TASK GOAL — Wherever the string "when" appears in the listing, copy that line.

WORKING DATA —
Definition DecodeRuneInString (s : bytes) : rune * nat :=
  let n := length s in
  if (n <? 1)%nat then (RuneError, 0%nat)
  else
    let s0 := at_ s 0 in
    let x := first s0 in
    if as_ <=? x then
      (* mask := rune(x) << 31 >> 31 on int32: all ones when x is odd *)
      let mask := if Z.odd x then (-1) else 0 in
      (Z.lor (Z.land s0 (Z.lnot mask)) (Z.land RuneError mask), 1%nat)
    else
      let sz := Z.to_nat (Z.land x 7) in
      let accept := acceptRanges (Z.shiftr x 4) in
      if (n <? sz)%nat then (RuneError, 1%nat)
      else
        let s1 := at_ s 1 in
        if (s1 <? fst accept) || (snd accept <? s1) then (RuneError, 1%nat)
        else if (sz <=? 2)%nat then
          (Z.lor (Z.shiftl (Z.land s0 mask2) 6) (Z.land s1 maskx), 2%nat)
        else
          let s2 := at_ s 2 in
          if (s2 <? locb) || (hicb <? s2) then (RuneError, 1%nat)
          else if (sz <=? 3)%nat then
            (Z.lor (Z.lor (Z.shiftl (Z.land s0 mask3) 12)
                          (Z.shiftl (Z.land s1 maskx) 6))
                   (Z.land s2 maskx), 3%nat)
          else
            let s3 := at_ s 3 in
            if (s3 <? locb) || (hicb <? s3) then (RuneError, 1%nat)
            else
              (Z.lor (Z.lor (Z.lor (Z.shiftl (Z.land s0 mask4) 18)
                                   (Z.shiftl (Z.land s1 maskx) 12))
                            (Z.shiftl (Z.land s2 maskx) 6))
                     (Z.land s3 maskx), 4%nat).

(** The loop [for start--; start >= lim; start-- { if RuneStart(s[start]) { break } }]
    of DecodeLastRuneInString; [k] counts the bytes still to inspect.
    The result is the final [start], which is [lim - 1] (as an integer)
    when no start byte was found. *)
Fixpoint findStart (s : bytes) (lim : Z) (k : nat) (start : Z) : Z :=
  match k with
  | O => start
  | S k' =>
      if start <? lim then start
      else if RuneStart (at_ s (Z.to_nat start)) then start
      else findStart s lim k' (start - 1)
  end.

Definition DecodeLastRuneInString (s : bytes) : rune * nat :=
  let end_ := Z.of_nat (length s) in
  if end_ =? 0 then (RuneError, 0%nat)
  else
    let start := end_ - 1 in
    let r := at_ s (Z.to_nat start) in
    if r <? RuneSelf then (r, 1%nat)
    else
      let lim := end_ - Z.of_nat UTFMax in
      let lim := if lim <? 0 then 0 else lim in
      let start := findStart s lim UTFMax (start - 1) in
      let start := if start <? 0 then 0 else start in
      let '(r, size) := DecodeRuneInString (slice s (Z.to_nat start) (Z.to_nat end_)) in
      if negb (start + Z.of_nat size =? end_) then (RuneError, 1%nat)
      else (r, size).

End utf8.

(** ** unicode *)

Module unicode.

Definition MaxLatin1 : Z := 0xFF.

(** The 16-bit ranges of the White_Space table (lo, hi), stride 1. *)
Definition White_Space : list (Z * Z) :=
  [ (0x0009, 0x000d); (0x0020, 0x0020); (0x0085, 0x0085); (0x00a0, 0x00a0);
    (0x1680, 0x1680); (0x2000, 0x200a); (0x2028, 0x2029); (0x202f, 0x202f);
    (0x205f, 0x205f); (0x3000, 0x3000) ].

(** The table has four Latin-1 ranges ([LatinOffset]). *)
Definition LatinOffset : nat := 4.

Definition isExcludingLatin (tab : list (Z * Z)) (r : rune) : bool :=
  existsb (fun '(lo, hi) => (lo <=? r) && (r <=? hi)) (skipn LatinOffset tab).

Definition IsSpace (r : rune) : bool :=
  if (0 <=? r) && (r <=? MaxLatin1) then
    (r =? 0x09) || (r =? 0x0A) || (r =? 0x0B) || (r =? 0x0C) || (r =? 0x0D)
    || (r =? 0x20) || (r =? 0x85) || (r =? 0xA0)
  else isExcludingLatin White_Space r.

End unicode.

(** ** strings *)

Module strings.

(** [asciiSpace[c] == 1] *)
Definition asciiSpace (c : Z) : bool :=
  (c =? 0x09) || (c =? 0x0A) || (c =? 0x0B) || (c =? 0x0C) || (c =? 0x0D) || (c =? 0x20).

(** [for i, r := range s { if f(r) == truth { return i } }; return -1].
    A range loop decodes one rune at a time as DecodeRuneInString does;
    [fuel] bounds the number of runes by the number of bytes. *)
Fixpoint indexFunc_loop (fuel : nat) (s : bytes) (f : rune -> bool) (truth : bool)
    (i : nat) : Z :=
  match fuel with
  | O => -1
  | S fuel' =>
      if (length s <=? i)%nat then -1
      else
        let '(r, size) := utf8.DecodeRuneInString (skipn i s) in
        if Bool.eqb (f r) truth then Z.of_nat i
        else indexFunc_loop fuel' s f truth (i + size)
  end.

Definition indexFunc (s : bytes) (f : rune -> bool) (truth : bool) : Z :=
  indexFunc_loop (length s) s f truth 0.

OUTPUT OF THE EXERCISE —
      (* mask := rune(x) << 31 >> 31 on int32: all ones when x is odd *)
    when no start byte was found. *)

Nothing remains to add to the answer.